Should I pack an alpaca?!

You may have seen the video of Alfie the Alpaca or a boy skateboarding with his pet alpaca while you were browsing the internet and it might have sparked a thought about owning one yourself. After all, who would not want to own a doe-eyed fluffy unconventional creature as a pet? Before jumping in and bringing one home to the surprise of your family, it is important to determine whether you can handle the responsibilities that come with owning an alpaca. And whether it is the right pet for you.

So why a pet alpaca?

Alpacas are generally easy to care for, fairly disease-resistant and hardy as they are able to thrive in an extensive range of weather conditions. Good with children as well as easily trainable, you are able to bring your leashed pet alpaca out to the beach for a picnic with the family. If you are a tidy person, you might appreciate that alpacas always defecate and urinate in the same spots. A bit like the concept of cats and their litter trays. Alpacas have an average lifespan between 15 to 20 years, giving you a slightly longer time to spend with them than other conventional pets like dogs, rabbits or guinea pigs. They also come in a variety of colours. Twelve groups of colours were recognised by The Australian Alpaca Association – that is a lot of choices for colour!  

Before commencing

Although domesticated, it is important to keep in mind that alpacas are livestock and are different from your typical dogs and cats. If you are expecting lots of cuddly interactions, you might be looking at the wrong pet. Rarely do alpacas come up and curl up with you. Not all alpacas will tolerate standing still to be petted. Patience is the key to building a relationship with this animal. Do not rush them and let them approach you at their own pace. 

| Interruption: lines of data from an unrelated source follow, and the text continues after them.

(* ===== verification/Stages.v ===== *)
(** * The stages of the pipeline (src/shared/telemetry.go)

    [Telemetry] has a [StageTimer] per stage; Print tabulates the stages that were
    observed, with durations rounded to microseconds. The layout of the columns is
    in LabReport.v. *)

From S2P Require Import Prelude Telemetry.

(** The fields of [Telemetry]. *)
Inductive stage :=
  | GetSnapshot | Speculate | Marshal | Propose
  | ConflictDetect | ApplyProposal | EngineApply
  | BatcherWait | BatcherFlushSize
  | DirectSubmit | DirectAccumulate | DirectRoundTrip
  | EngineSync | SnapshotCreate | IterMaterialise
  | TxValidate | TxReadSetCopy | RetryBackoff
  | WatchNotify | WatchChannelSend
  | EngineOpen | KeyEpochRebuild | RaftBootstrap
  | ShutdownRaft | ShutdownEngine
  | Clone.

#[export] Instance stage_eq_dec : EqDecision stage.
Proof. solve_decision. Defined.

Abbreviation Telemetry := (stage → StageTimer).

Definition record_stage (s : stage) (t : Telemetry) (d : Z) : Telemetry :=
  fun s' => if decide (s' = s) then Record_alone (t s) d else t s'.

(** RecordClone, RecordIterMaterialise: the engines' [StageRecorder]. *)
Definition RecordClone (t : Telemetry) (d : Z) : Telemetry := record_stage Clone t d.
Definition RecordIterMaterialise (t : Telemetry) (d : Z) : Telemetry := record_stage IterMaterialise t d.

(** (d Duration) Round of package time *)
Definition Round (d m : Z) : Z :=
  if m <=? 0 then d
  else
    let r := Z.rem d m in
    if d <? 0 then
      let r := - r in
      if u64 (r + r) <? m then d + r
      else let d1 := i64 (d - m + r) in if d1 <? d then d1 else - 2 ^ 63
    else
      if u64 (r + r) <? m then d - r
      else let d1 := i64 (d + m - r) in if d <? d1 then d1 else 2 ^ 63 - 1.

(** (t *Telemetry) Print *)
Definition rows : list (string * stage) :=
  [("get_snapshot", GetSnapshot); ("speculate_fn", Speculate); ("marshal", Marshal); ("propose_total", Propose);
   ("  conflict_detect", ConflictDetect); ("  apply_proposal", ApplyProposal); ("  engine_apply", EngineApply);
   ("    clone_cow", Clone); ("iter_materialise", IterMaterialise); ("retry_backoff", RetryBackoff);
   ("tx_validate", TxValidate); ("tx_readset_copy", TxReadSetCopy); ("batcher_wait", BatcherWait);
   ("batcher_flush_size", BatcherFlushSize); ("direct_submit", DirectSubmit); ("direct_accumulate", DirectAccumulate);
   ("direct_roundtrip", DirectRoundTrip); ("engine_sync", EngineSync); ("snapshot_create", SnapshotCreate);
   ("watch_notify", WatchNotify); ("watch_channel_send", WatchChannelSend); ("engine_open", EngineOpen);
   ("key_epoch_rebuild", KeyEpochRebuild); ("raft_bootstrap", RaftBootstrap); ("shutdown_raft", ShutdownRaft);
   ("shutdown_engine", ShutdownEngine)]%string.

Record printed := { p_name : string; p_count : Z; p_mean : Z; p_min : Z; p_max : Z }.

Definition print_row (t : Telemetry) (r : string * stage) : option printed :=
  let timer := t r.2 in
  if Count timer =? 0 then None
  else Some {| p_name := r.1; p_count := Count timer; p_mean := Round (Mean timer) 1000;
               p_min := Round (Min timer) 1000; p_max := Round (Max timer) 1000 |}.

Definition Telemetry_Print (t : Telemetry) : list printed := omap (print_row t) rows.

(** ** Properties *)

Lemma rows_complete s : ∃ name, (name, s) ∈ rows.
Proof. destruct s; eexists; unfold rows; repeat (first [apply list_elem_of_here | apply list_elem_of_further]). Qed.

Lemma rows_distinct : NoDup rows.*1.
Proof. apply (bool_decide_unpack _). vm_compute. exact I. Qed.

(** A name belongs to one stage. *)
Lemma rows_inj name s s' : (name, s) ∈ rows → (name, s') ∈ rows → s = s'.
Proof.
  intros [i Hi]%list_elem_of_lookup [j Hj]%list_elem_of_lookup.
  enough (i = j) by congruence. apply (NoDup_lookup rows.*1 i j name); [apply rows_distinct|..];
    rewrite list_lookup_fmap; [by rewrite Hi|by rewrite Hj].
Qed.

(** A duration is off by at most half a microsecond. *)
Lemma Round_close d : - 2 ^ 62 <= d <= 2 ^ 62 → Z.abs (Round d 1000 - d) <= 500 ∧ (1000 | Round d 1000).
Proof.
  intros Hd. unfold Round. destruct (Z.leb_spec 1000 0); [lia|]. pose proof (Z.quot_rem' d 1000) as Eq.
  destruct (Z.ltb_spec d 0).
  - pose proof (Z.rem_bound_abs d 1000 ltac:(lia)). pose proof (Z.rem_nonpos d 1000 ltac:(lia) ltac:(lia)). rewrite u64_small by (unfold is_u64; lia).
    destruct (Z.ltb_spec (- Z.rem d 1000 + - Z.rem d 1000) 1000).
    + split; [lia|]. exists (Z.quot d 1000). lia.
    + rewrite i64_small by (unfold is_i64; lia).
      destruct (Z.ltb_spec (d - 1000 + - Z.rem d 1000) d); [|lia]. split; [lia|]. exists (Z.quot d 1000 - 1). lia.
  - pose proof (Z.rem_bound_pos d 1000 ltac:(lia) ltac:(lia)). rewrite u64_small by (unfold is_u64; lia).
    destruct (Z.ltb_spec (Z.rem d 1000 + Z.rem d 1000) 1000).
    + split; [lia|]. exists (Z.quot d 1000). lia.
    + rewrite i64_small by (unfold is_i64; lia).
      destruct (Z.ltb_spec d (d + 1000 - Z.rem d 1000)); [|lia]. split; [lia|]. exists (Z.quot d 1000 + 1). lia.
Qed.

Lemma elem_of_Print t p : p ∈ Telemetry_Print t ↔ ∃ r, r ∈ rows ∧ print_row t r = Some p.
Proof. unfold Telemetry_Print. rewrite list_elem_of_omap. done. Qed.

Lemma print_row_Some t r p : print_row t r = Some p →
  p_name p = r.1 ∧ p_count p = Count (t r.2) ∧ p_count p ≠ 0
  ∧ p_mean p = Round (Mean (t r.2)) 1000 ∧ p_min p = Round (Min (t r.2)) 1000 ∧ p_max p = Round (Max (t r.2)) 1000.
Proof. unfold print_row. destruct (Z.eqb_spec (Count (t r.2)) 0); intros ?; by simplify_eq. Qed.

(** Print is complete and exact: every stage has a row of its own, printed
    exactly when the stage was observed, with its count and with durations that
    are off by at most half a microsecond; no row is printed twice. *)
Lemma Print_exact t : (∀ s, 0 <= Mean (t s) <= 2 ^ 62 ∧ 0 <= Min (t s) <= 2 ^ 62 ∧ 0 <= Max (t s) <= 2 ^ 62) →
  NoDup (map p_name (Telemetry_Print t)) ∧ ∀ s, ∃ name, (name, s) ∈ rows
    ∧ (Count (t s) ≠ 0 ↔ ∃ p, p ∈ Telemetry_Print t ∧ p_name p = name)
    ∧ ∀ p, p ∈ Telemetry_Print t → p_name p = name →
        p_count p = Count (t s) ∧ Z.abs (p_mean p - Mean (t s)) <= 500
        ∧ Z.abs (p_min p - Min (t s)) <= 500 ∧ Z.abs (p_max p - Max (t s)) <= 500.
Proof.
  intros Hb. split.
  - assert (map p_name (Telemetry_Print t) `sublist_of` rows.*1) as Hs.
    { unfold Telemetry_Print. generalize rows. intros l. induction l as [|r l IH]; [constructor|]. simpl.
      destruct (print_row t r) as [p|] eqn:E; simpl; [|by constructor].
      apply print_row_Some in E as [-> _]. by constructor. }
    eapply sublist_NoDup; [apply rows_distinct|done].
  - intros s. destruct (rows_complete s) as [name Hn]. exists name. split; [done|]. split; [split|].
    + intros Hc. eexists. split; [apply elem_of_Print; exists (name, s); split; [done|]|].
      * unfold print_row. simpl. by destruct (Z.eqb_spec (Count (t s)) 0).
      * done.
    + intros (p & ([n' s'] & Hr & E)%elem_of_Print & <-). apply print_row_Some in E as (E1 & E2 & E3 & _). simpl in *.
      rewrite E1 in Hn. rewrite (rows_inj _ _ _ Hn Hr). congruence.
    + intros p ([n' s'] & Hr & E)%elem_of_Print <-. apply print_row_Some in E as (E1 & E2 & _ & -> & -> & ->). simpl in *.
      rewrite E1 in Hn. rewrite (rows_inj _ _ _ Hn Hr). destruct (Hb s') as (? & ? & ?).
      split_and!; [done|apply Round_close; lia..].
Qed.
(* ===== verification/Startup.v ===== *)
(** * Configuration and start-up (src/config.go, src/dpx.go, src/conductor/node.go)

    The defaults of a configuration, the choice of the proposer, and the error
    paths of opening and shutting down a node: what is left open when a step
    fails. The engines' and libraries' own open functions are parameters. *)

From Corelib Require Import SpecFloat.
From S2P Require Import Prelude Types EngineSpec Batcher.

(** ** Configuration *)

Record RetryConfig := { MaxAttempts : Z; BaseDelay : Z; MaxDelay : Z; Multiplier : float64 }.

(** [Config]; the engine, metrics, telemetry and logger by whether they are set. *)
Record Config := {
  NodeID : bytes;
  c_Engine : bool;
  DataDir : bytes;
  c_SyncPolicy : SyncPolicy;
  ListenAddr : bytes;
  Peers : list (bytes * bytes);
  RaftDir : bytes;
  c_Batch : BatchConfig;
  c_Retry : RetryConfig;
  ShutdownTimeout : Z;
  c_Metrics : bool;
  c_Telemetry : bool;
  c_Logger : bool;
}.

(** [if x == 0 { x = d }] on integers, floats and strings *)
Definition or_int (x d : Z) : Z := if x =? 0 then d else x.
Definition or_float (x d : float64) : float64 := if SFeqb x (S754_zero false) then d else x.
Definition or_string (x d : bytes) : bytes := if decide (x = []) then d else x.

Definition microsecond : Z := 1000.
Definition millisecond : Z := 1000000.

(** applyDefaults *)
Definition applyDefaults (cfg : Config) : Config :=
  {| NodeID := or_string (NodeID cfg) (bs "1");
     c_Engine := c_Engine cfg; DataDir := DataDir cfg; c_SyncPolicy := c_SyncPolicy cfg;
     ListenAddr := ListenAddr cfg; Peers := Peers cfg; RaftDir := RaftDir cfg;
     c_Batch := {| MaxEntries := or_int (MaxEntries (c_Batch cfg)) 256;
                   MaxBytes := or_int (MaxBytes (c_Batch cfg)) (Z.shiftl 4 20);
                   MinAge := or_int (MinAge (c_Batch cfg)) (10 * microsecond);
                   MaxAge := or_int (MaxAge (c_Batch cfg)) (500 * microsecond);
                   EMAAlpha := or_float (EMAAlpha (c_Batch cfg)) (S754_finite false 7205759403792794 (-56));
                   K := or_float (K (c_Batch cfg)) (S754_finite false 4503599627370496 (-49)) |};
     c_Retry := {| MaxAttempts := or_int (MaxAttempts (c_Retry cfg)) 50;
                   BaseDelay := or_int (BaseDelay (c_Retry cfg)) millisecond;
                   MaxDelay := or_int (MaxDelay (c_Retry cfg)) (100 * millisecond);
                   Multiplier := or_float (Multiplier (c_Retry cfg)) (S754_finite false 4503599627370496 (-51)) |};
     ShutdownTimeout := or_int (ShutdownTimeout cfg) (30 * second);
     c_Metrics := c_Metrics cfg; c_Telemetry := c_Telemetry cfg; c_Logger := c_Logger cfg |}.

(** The literals 0.1, 8.0 and 2.0 *)
Example alpha_literal : fdiv (float_of_int 1) (float_of_int 10) = S754_finite false 7205759403792794 (-56).
Proof. vm_compute. reflexivity. Qed.
Example k_literal : float_of_int 8 = S754_finite false 4503599627370496 (-49).
Proof. vm_compute. reflexivity. Qed.
Example multiplier_literal : float_of_int 2 = S754_finite false 4503599627370496 (-51).
Proof. vm_compute. reflexivity. Qed.

(** [shared.Config] and (c Config) toShared; a nil logger becomes [noopWriter]. *)
Record SharedConfig := {
  s_NodeID : bytes; s_ListenAddr : bytes; s_Peers : list (bytes * bytes); s_RaftDir : bytes; s_Engine : bool;
  s_SyncPolicy : SyncPolicy; s_ShutdownTimeout : Z; s_Metrics : bool; s_Telemetry : bool; s_Logger : bool;
}.

Definition toShared (c : Config) : SharedConfig :=
  {| s_NodeID := NodeID c; s_ListenAddr := ListenAddr c; s_Peers := Peers c; s_RaftDir := RaftDir c;
     s_Engine := c_Engine c; s_SyncPolicy := c_SyncPolicy c; s_ShutdownTimeout := ShutdownTimeout c;
     s_Metrics := c_Metrics c; s_Telemetry := c_Telemetry c; s_Logger := true |}.

(** ** Opening a Raft node (conductor.Open) *)

(** What must be closed again. *)
Inductive resource := Transport | LogStore | StableStore | RaftNode.

#[export] Instance resource_eq_dec : EqDecision resource.
Proof. solve_decision. Defined.

Inductive openErr :=
  | FsmOpen | SnapshotDir | SnapshotStore | ResolveAddr | NewTransport | Mkdir | OpenLog | OpenStable | NewRaft
  | EngineRequired | EngineOpen | ProposerOpen | RaftShutdown.

#[export] Instance openErr_eq_dec : EqDecision openErr.
Proof. solve_decision. Defined.

(** The proposer that is chosen. *)
Inductive proposerKind := ShardedDirect | Direct | Raft (held : list resource).

Section open.
(** Whether each call of the environment succeeds. *)
Context (ok : openErr → bool).
(** Whether the engine is an in-memory engine in sharded mode. *)
Context (isShardedEngine : bool).

(** An action that may fail, with the resources open so far: [close] is what the
    error path closes. *)
Definition attempt {A} (e : openErr) (close : list resource) (opened : list resource)
    (k : list resource → list resource * (A + openErr)) (new : list resource) : list resource * (A + openErr) :=
  if ok e then k (opened ++ new)
  else (filter (fun r => r ∉ close) opened, inr e).

(** conductor.Open: the resources still open, and the proposer or an error. *)
Definition conductor_Open (cfg : SharedConfig) : list resource * (proposerKind + openErr) :=
  if decide (s_Peers cfg = []) then
    if ok FsmOpen then ([], inl (if isShardedEngine then ShardedDirect else Direct)) else ([], inr FsmOpen)
  else
    attempt FsmOpen [] [] (fun o =>
    attempt SnapshotDir [] o (fun o =>
    attempt SnapshotStore [] o (fun o =>
    attempt ResolveAddr [] o (fun o =>
    attempt NewTransport [] o (fun o =>
    attempt Mkdir [Transport] o (fun o =>
    attempt OpenLog [Transport] o (fun o =>
    attempt OpenStable [LogStore; Transport] o (fun o =>
    attempt NewRaft [Transport; LogStore; StableStore] o (fun o => (o, inl (Raft o)))
      [RaftNode]) [StableStore]) [LogStore]) []) [Transport]) []) []) []) [].

(** (n *Node) Shutdown of the Raft node: an error of Raft's own shutdown returns
    before the transport and the stores are closed. *)
Definition raft_Shutdown (held : list resource) : list resource * option openErr :=
  if ok RaftShutdown then (filter (fun r => r ∉ [RaftNode; Transport; StableStore; LogStore]) held, None)
  else (filter (fun r => r ≠ RaftNode) held, Some RaftShutdown).

(** ** Opening a node (dpx.Open) *)

(** [n.seqCounter] starts at its zero value. *)
Record opened := { o_config : Config; o_proposer : proposerKind; o_seqCounter : Z }.

(** dpx.Open: whether the engine is left open, the other resources, the result. *)
Definition Open (cfg : Config) : bool * list resource * (opened + openErr) :=
  if negb (c_Engine cfg) then (false, [], inr EngineRequired)
  else
    let cfg := applyDefaults cfg in
    if negb (ok EngineOpen) then (false, [], inr EngineOpen)
    else
      match conductor_Open (toShared cfg) with
      | (res, inr _) => (false, res, inr ProposerOpen)   (* [cfg.Engine.Close()] *)
      | (res, inl p) => (true, res, inl {| o_config := cfg; o_proposer := p; o_seqCounter := 0 |})
      end.

(** ** Properties *)

Lemma attempt_no_leak {A} e close o (k : list resource → list resource * (A + openErr)) new :
  (∀ r, r ∈ o → r ∈ close) →
  (∀ x err, k (o ++ new) = (x, inr err) → x = []) →
  ∀ x err, attempt e close o k new = (x, inr err) → x = [].
Proof.
  intros Hc Hk x err. unfold attempt. destruct (ok e); [by apply Hk|]. intros [= <- _].
  apply filter_none. intros r Hin Hn. by apply Hn, Hc.
Qed.

Lemma conductor_Open_no_leak cfg x err : conductor_Open cfg = (x, inr err) → x = [].
Proof.
  unfold conductor_Open. case_decide; [case_match; by intros [= <- _]|].
  do 9 (apply attempt_no_leak; [set_solver|clear x err; intros x err; cbn [app]]). done.
Qed.

Lemma or_int_idemp x d : d ≠ 0 → or_int (or_int x d) d = or_int x d ∧ or_int x d ≠ 0.
Proof. intros Hd. unfold or_int. destruct (x =? 0) eqn:E; [|rewrite E]; split; try lia. case_match; lia. Qed.

Lemma or_float_idemp x d :
  SFeqb d (S754_zero false) = false →
  or_float (or_float x d) d = or_float x d ∧ SFeqb (or_float x d) (S754_zero false) = false.
Proof. intros Hd. unfold or_float. destruct (SFeqb x _) eqn:E; [by rewrite Hd|by rewrite E]. Qed.

Lemma or_string_idemp x d : d ≠ [] → or_string (or_string x d) d = or_string x d.
Proof. intros Hd. unfold or_string. by repeat case_decide. Qed.

(** Opening a node leaks nothing: when [dpx.Open] fails, at whichever step,
    the engine, the transport, the log and stable stores that were opened have
    been closed; when it succeeds the engine is open, the node runs with every
    default filled in, and an embedded node gets the proposer that fits its
    engine. *)
Theorem Open_no_leak (cfg : Config) :
  match Open cfg with
  | (engine_open, res, inr _) => engine_open = false ∧ res = []
  | (engine_open, res, inl n) =>
      engine_open = true ∧ o_config n = applyDefaults cfg
      ∧ applyDefaults (o_config n) = o_config n
      ∧ (Peers cfg = [] → o_proposer n = if isShardedEngine then ShardedDirect else Direct)
      ∧ (Peers cfg ≠ [] → o_proposer n = Raft [Transport; LogStore; StableStore; RaftNode])
  end.
Proof.
  unfold Open. destruct (c_Engine cfg); [|done]. simpl. destruct (ok EngineOpen); [|done]. simpl.
  destruct (conductor_Open _) as [res [p|err]] eqn:E; [|split; [done|by eapply conductor_Open_no_leak]].
  cbn [o_config o_proposer]. split_and!; [done|done|..].
  - unfold applyDefaults. cbn. f_equal; [by apply or_string_idemp|..|by apply or_int_idemp];
      f_equal; first [by apply or_int_idemp | by apply or_float_idemp].
  - intros Hp. unfold conductor_Open in E. cbn in E. rewrite decide_True in E by done. destruct (ok FsmOpen); by simplify_eq.
  - intros Hp. unfold conductor_Open, attempt in E. cbn in E. rewrite decide_False in E by done.
    repeat (case_match; simplify_eq/=; try done).
Qed.

(** A Raft node whose shutdown fails keeps its transport and stores open:
    [Shutdown] returns the error before it closes them. *)
Lemma raft_shutdown_leaks :
  ok RaftShutdown = false →
  raft_Shutdown [Transport; LogStore; StableStore; RaftNode]
  = ([Transport; LogStore; StableStore], Some RaftShutdown).
Proof. intros E. unfold raft_Shutdown. by rewrite E. Qed.
End open.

Yes, they do spit and kick! But these are not deliberate acts against you. These are just their defence mechanisms and will only do so when they feel threatened. More often than humans, they spit more at other animals when they are frightened, establishing hierarchy or to ward off male alpaca advances if they are pregnant.

As an owner, it is important to keep in mind the routine procedures they require. For instance, as with dogs and cats, alpacas also require vaccinations and parasite prevention control. However there are some variations in vaccination protocols for alpacas such as they occur twice a year using a sheep “5-in-1” vaccine. They have other needs as well such as foot trimming and shearing. It is advisable to discuss with your vet regarding what is required and when they should occur to keep your pet up-to-date and protected.

Alpacas are reported to get along with other animals such as cats as well with other livestocks. Commonly used as guard animals for sheeps and goats against canids, alpacas can be wary and stressed amongst the presence of dogs. They will often stomp, potentially injuring your dog. The reverse is possible, where your dog could potentially injure your alpaca – reports of this have happened before. If you have a pet dog, it might be a good idea to introduce them slowly with a fence between them or with your dog on the leash. Be aware of neighbouring dogs and their possibility of getting into your property.

Beware of berserk male syndrome!

Imagine this, your friend has offered to give you a baby male alpaca (cria) that was rejected by his mother. Thinking to yourself “Score! I got a cute baby cria!”. As you spend your time snuggling together in bed, playing and bottle feeding him, he started to play rougher and turn aggressive as he got older. 

This occurrence is known as “berserk male syndrome” whereby a cria is pampered and handled too much, giving the cria an impression that you are one of their own – an alpaca. Although it may seem like an innocent and adorable when the cria is young, these gestures can quickly turn dangerous for you and your alpaca. Hence, ensure you do not treat male crias like your family dog. Any improper behaviour seen in crias need to be addressed and dealt with immediately. 

Make it double

An animal of herd nature, alpacas have been known to suffer from loneliness and can die from it. It all sounds a bit far-fetched and whimsical but it’s true! Therefore, two is the recommended minimum to keep each other company. 

Vetster option 01 (Blog)

So, is it still a good idea?

The answer is yes it can be… BUT! Preparation is key. Ensure you research the relevant materials you need such as the space requirements, companionship, nutrition and preventative measures they need. It would help if a camelid vet is nearby your area to advise you with your first alpaca. Or to assist if any issues arise. Keeping an alpaca as a pet requires considerable responsibility. Thus it is important to identify whether a pet alpaca is suitable for you and to have realistic expectations.